- [Exercise requirements]
In the entries below, find the string "mkPst" and return each line holding it.

#### Records for this exercise

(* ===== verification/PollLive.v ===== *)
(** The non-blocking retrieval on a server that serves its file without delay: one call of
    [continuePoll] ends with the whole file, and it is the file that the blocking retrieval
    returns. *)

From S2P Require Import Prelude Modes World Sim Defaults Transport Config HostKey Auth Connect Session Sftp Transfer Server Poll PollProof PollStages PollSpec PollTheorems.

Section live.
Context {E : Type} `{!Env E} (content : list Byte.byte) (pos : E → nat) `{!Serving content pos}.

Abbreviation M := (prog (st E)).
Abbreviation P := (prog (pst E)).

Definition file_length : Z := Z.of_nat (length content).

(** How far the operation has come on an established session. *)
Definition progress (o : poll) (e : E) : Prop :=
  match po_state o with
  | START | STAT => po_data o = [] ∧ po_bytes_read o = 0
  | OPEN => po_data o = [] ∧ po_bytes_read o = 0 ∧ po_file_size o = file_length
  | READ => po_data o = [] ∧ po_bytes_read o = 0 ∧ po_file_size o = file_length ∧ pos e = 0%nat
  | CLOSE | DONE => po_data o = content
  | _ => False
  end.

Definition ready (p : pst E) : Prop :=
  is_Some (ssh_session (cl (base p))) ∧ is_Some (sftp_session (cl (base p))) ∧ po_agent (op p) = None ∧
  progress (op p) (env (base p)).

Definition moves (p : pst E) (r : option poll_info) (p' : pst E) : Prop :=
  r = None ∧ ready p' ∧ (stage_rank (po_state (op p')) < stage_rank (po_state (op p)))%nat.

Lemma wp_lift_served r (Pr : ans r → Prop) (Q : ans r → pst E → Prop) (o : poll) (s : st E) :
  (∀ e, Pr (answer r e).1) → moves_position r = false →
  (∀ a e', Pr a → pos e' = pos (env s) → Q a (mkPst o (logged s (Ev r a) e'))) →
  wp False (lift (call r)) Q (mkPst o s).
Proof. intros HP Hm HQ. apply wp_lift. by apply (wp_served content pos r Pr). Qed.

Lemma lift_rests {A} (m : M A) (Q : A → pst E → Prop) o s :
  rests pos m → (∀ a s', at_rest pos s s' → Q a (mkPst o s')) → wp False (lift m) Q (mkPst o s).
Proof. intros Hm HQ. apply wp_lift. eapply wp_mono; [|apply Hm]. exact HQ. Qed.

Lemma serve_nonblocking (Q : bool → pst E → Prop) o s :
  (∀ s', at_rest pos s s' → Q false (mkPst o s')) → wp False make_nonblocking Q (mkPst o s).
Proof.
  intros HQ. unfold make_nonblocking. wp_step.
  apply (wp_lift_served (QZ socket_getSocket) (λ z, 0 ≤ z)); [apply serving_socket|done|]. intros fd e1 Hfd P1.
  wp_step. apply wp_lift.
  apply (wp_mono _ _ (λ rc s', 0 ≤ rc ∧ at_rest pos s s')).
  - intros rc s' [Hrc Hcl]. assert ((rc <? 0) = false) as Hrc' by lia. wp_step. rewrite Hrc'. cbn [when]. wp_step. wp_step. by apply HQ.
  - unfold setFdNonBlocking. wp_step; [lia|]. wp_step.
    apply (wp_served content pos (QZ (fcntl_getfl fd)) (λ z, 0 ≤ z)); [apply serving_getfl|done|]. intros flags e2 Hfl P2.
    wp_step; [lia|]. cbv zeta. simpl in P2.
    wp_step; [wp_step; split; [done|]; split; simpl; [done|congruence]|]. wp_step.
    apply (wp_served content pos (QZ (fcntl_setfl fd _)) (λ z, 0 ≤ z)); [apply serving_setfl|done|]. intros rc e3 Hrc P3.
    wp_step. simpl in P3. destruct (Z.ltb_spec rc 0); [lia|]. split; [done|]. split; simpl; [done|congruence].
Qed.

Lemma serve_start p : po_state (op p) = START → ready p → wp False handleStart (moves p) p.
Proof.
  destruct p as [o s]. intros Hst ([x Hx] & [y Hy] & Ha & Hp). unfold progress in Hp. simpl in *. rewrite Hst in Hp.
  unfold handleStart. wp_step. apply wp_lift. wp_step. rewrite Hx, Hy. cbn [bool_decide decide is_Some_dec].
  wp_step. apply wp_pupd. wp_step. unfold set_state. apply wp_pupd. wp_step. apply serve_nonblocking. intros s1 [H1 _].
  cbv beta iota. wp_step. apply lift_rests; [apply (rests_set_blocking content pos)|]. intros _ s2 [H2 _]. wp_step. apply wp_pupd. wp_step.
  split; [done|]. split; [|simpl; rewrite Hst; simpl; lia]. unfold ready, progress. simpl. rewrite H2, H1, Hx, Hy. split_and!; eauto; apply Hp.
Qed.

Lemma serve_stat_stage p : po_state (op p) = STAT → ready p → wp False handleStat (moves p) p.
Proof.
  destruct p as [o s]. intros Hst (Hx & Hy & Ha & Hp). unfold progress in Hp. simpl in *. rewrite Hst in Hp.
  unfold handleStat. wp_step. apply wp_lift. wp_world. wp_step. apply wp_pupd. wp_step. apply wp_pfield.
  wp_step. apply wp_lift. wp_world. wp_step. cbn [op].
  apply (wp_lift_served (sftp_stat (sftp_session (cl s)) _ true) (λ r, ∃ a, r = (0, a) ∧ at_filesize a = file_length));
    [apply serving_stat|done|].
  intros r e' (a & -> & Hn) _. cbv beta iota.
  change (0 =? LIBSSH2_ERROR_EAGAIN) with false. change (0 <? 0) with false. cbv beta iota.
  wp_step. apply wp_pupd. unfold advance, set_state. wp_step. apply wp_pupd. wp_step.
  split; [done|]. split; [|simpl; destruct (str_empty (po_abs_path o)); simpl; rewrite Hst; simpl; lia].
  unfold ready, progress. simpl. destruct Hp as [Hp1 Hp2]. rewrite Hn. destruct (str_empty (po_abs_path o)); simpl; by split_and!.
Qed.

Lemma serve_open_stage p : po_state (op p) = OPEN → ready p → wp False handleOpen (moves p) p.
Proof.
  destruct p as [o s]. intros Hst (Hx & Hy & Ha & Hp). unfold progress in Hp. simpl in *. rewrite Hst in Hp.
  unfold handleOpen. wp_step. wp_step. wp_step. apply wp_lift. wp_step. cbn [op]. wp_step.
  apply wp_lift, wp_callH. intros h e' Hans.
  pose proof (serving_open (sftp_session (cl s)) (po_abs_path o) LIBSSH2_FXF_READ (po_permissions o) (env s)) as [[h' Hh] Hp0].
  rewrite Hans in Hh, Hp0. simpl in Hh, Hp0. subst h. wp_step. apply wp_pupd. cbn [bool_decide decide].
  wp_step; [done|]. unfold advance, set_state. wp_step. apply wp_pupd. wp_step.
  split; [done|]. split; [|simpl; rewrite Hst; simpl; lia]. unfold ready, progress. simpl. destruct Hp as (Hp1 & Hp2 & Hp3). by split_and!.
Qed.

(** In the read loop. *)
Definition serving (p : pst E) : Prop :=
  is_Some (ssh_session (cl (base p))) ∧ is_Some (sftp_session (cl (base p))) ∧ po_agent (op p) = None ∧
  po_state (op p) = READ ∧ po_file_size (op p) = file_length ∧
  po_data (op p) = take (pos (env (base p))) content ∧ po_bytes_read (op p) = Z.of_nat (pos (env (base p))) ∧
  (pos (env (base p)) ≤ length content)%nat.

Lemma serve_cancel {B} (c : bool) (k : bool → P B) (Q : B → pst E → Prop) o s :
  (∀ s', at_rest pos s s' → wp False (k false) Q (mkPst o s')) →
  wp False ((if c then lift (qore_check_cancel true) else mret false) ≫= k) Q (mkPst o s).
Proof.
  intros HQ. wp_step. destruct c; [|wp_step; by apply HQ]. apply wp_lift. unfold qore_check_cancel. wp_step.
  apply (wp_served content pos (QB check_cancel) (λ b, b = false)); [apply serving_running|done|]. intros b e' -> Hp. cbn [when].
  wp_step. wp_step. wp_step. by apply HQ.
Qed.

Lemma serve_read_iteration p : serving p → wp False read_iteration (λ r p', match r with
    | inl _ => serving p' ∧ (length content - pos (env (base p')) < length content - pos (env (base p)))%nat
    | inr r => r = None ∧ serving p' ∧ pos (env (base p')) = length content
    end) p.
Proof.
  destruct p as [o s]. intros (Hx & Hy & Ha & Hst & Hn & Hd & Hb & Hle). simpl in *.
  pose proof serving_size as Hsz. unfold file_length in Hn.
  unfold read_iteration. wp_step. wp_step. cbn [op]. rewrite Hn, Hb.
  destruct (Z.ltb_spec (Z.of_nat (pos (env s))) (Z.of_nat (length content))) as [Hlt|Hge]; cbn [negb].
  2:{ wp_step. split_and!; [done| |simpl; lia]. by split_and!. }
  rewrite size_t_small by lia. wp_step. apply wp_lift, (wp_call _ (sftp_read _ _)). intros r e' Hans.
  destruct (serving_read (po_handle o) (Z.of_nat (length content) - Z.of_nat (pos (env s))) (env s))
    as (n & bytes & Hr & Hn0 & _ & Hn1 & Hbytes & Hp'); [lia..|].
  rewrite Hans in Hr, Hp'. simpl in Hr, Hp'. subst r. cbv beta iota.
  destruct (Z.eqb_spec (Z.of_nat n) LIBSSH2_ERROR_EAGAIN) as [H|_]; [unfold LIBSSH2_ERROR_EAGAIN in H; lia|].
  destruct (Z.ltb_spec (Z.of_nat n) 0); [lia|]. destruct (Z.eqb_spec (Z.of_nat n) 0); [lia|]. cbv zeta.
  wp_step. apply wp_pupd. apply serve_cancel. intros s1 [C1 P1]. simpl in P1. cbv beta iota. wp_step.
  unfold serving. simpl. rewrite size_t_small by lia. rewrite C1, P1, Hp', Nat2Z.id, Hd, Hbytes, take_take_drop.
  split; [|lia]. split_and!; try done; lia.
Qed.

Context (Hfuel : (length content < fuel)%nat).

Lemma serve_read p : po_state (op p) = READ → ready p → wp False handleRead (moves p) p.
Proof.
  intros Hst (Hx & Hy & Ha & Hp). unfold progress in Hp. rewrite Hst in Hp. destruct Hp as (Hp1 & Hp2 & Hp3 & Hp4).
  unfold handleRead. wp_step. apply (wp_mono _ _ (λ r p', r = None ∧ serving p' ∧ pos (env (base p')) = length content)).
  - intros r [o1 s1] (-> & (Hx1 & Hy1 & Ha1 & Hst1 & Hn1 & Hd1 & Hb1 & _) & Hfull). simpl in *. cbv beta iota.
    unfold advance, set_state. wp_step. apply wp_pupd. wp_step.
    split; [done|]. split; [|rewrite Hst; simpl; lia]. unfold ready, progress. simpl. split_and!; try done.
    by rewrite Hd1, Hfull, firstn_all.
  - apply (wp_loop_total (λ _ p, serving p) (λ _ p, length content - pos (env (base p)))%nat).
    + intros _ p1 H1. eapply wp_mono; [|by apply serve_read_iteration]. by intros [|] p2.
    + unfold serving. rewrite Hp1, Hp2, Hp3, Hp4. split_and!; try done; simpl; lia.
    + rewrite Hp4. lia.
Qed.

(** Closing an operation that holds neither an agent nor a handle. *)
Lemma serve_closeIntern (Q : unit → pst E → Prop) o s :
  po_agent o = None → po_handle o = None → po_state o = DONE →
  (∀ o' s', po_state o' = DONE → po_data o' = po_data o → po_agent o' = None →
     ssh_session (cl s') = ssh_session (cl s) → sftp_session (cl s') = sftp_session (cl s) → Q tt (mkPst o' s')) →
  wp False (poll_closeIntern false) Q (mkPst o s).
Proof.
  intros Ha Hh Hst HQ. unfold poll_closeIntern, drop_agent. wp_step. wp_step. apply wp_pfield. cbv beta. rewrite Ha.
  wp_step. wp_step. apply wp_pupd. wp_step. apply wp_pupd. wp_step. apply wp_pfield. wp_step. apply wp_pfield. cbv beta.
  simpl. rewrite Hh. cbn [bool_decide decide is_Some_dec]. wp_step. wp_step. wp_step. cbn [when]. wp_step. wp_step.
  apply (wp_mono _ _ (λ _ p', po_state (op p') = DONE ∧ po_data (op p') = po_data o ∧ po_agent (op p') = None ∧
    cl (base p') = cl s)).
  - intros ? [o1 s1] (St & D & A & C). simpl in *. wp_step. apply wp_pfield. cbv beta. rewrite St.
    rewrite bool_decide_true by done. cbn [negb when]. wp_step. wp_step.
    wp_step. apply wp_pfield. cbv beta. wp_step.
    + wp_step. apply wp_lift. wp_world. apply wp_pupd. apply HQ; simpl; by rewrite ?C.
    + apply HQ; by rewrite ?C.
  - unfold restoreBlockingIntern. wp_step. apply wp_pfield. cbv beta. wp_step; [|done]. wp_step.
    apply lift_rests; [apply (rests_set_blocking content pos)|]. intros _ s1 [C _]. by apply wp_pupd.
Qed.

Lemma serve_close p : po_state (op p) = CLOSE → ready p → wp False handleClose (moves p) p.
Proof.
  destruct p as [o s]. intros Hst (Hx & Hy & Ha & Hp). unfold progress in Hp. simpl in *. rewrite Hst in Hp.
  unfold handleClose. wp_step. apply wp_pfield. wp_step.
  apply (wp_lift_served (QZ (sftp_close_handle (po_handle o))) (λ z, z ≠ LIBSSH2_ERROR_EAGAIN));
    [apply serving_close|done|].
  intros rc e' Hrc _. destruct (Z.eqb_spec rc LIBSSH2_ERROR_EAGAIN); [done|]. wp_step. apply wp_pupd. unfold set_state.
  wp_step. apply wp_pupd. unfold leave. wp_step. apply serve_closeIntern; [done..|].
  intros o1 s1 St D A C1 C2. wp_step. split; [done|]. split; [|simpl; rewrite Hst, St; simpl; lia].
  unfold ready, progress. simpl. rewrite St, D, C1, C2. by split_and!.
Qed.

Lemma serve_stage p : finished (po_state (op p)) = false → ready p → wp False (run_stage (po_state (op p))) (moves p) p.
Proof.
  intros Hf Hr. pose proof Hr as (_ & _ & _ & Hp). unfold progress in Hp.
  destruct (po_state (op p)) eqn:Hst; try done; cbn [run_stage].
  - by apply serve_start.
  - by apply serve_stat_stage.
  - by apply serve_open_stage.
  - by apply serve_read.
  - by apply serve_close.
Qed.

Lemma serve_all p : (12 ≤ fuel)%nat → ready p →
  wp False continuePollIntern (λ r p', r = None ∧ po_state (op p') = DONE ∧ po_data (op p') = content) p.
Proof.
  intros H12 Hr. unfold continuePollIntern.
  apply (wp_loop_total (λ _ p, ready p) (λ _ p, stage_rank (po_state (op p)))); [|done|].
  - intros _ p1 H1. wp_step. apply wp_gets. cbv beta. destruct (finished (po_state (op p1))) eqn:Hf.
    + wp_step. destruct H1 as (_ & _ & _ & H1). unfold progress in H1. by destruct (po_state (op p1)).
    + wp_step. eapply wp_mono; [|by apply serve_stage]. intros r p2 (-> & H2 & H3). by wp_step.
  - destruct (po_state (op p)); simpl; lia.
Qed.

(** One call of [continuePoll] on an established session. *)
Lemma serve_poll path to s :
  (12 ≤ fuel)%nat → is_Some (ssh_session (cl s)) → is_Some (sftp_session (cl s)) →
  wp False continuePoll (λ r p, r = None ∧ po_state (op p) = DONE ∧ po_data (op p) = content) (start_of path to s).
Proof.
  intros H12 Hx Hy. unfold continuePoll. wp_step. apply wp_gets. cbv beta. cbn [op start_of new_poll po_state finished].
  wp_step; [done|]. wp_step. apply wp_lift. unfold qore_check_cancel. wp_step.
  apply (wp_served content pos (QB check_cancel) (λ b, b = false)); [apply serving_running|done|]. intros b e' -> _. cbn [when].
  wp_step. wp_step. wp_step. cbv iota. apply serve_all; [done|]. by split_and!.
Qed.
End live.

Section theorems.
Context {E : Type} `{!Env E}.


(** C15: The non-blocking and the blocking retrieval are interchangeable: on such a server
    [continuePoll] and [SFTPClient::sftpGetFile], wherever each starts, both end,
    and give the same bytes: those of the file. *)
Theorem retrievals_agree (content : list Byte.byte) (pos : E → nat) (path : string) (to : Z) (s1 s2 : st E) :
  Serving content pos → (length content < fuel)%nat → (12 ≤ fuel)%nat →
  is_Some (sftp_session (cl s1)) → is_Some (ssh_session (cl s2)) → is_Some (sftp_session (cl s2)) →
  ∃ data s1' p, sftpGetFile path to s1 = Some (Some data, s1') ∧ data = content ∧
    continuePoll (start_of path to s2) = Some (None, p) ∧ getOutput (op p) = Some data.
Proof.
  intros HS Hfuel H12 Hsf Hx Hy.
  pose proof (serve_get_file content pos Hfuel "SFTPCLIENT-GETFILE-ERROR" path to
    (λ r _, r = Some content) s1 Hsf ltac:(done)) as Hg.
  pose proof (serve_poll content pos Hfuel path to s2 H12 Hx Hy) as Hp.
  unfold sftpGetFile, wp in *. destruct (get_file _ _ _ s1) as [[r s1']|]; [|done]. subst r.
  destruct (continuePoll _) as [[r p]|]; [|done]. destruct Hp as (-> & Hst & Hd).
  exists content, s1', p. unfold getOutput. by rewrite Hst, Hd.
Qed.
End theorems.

########
#### Records for this exercise

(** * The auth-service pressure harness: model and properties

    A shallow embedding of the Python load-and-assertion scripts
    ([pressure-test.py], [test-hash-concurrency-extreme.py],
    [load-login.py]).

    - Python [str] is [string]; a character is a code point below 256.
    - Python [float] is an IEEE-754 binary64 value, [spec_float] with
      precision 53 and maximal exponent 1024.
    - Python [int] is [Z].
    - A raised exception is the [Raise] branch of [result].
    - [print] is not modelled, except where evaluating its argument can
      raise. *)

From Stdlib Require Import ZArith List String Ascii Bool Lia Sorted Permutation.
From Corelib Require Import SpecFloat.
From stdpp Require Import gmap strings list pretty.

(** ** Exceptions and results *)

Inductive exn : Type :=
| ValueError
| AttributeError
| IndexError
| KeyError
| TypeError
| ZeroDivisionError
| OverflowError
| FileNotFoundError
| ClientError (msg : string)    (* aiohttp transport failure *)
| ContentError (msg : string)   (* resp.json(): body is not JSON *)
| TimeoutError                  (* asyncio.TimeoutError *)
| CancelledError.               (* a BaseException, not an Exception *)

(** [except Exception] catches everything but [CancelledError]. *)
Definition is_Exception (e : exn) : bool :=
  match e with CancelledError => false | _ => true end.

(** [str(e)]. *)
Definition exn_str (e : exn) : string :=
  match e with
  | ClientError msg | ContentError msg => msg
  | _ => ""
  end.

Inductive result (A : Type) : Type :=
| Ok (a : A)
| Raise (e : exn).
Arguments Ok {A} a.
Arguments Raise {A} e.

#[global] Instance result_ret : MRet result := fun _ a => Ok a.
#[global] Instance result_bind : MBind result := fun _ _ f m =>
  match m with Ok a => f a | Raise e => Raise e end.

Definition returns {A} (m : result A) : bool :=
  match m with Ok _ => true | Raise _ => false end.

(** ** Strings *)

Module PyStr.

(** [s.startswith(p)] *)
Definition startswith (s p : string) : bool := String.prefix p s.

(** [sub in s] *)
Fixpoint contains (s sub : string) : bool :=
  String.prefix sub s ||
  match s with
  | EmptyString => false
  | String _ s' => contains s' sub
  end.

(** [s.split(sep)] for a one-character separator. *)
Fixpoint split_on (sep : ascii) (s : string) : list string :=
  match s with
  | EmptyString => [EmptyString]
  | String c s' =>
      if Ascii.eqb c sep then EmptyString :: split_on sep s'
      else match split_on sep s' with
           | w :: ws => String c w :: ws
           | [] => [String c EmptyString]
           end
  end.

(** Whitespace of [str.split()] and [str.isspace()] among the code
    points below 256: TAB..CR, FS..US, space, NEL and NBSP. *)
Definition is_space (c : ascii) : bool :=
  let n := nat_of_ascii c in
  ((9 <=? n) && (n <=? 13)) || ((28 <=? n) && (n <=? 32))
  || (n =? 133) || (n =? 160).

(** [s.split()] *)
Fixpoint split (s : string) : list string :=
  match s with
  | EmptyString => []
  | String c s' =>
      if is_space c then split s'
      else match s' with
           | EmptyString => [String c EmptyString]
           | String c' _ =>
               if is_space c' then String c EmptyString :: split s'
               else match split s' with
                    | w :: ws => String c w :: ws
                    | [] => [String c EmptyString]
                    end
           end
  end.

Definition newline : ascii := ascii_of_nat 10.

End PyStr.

########

- [Answer to this exercise]
  (∀ a e', Pr a → pos e' = pos (env s) → Q a (mkPst o (logged s (Ev r a) e'))) →
  wp False (lift (call r)) Q (mkPst o s).
  rests pos m → (∀ a s', at_rest pos s s' → Q a (mkPst o s')) → wp False (lift m) Q (mkPst o s).
  (∀ s', at_rest pos s s' → Q false (mkPst o s')) → wp False make_nonblocking Q (mkPst o s).
  (∀ s', at_rest pos s s' → wp False (k false) Q (mkPst o s')) →
  wp False ((if c then lift (qore_check_cancel true) else mret false) ≫= k) Q (mkPst o s).
     ssh_session (cl s') = ssh_session (cl s) → sftp_session (cl s') = sftp_session (cl s) → Q tt (mkPst o' s')) →
  wp False (poll_closeIntern false) Q (mkPst o s).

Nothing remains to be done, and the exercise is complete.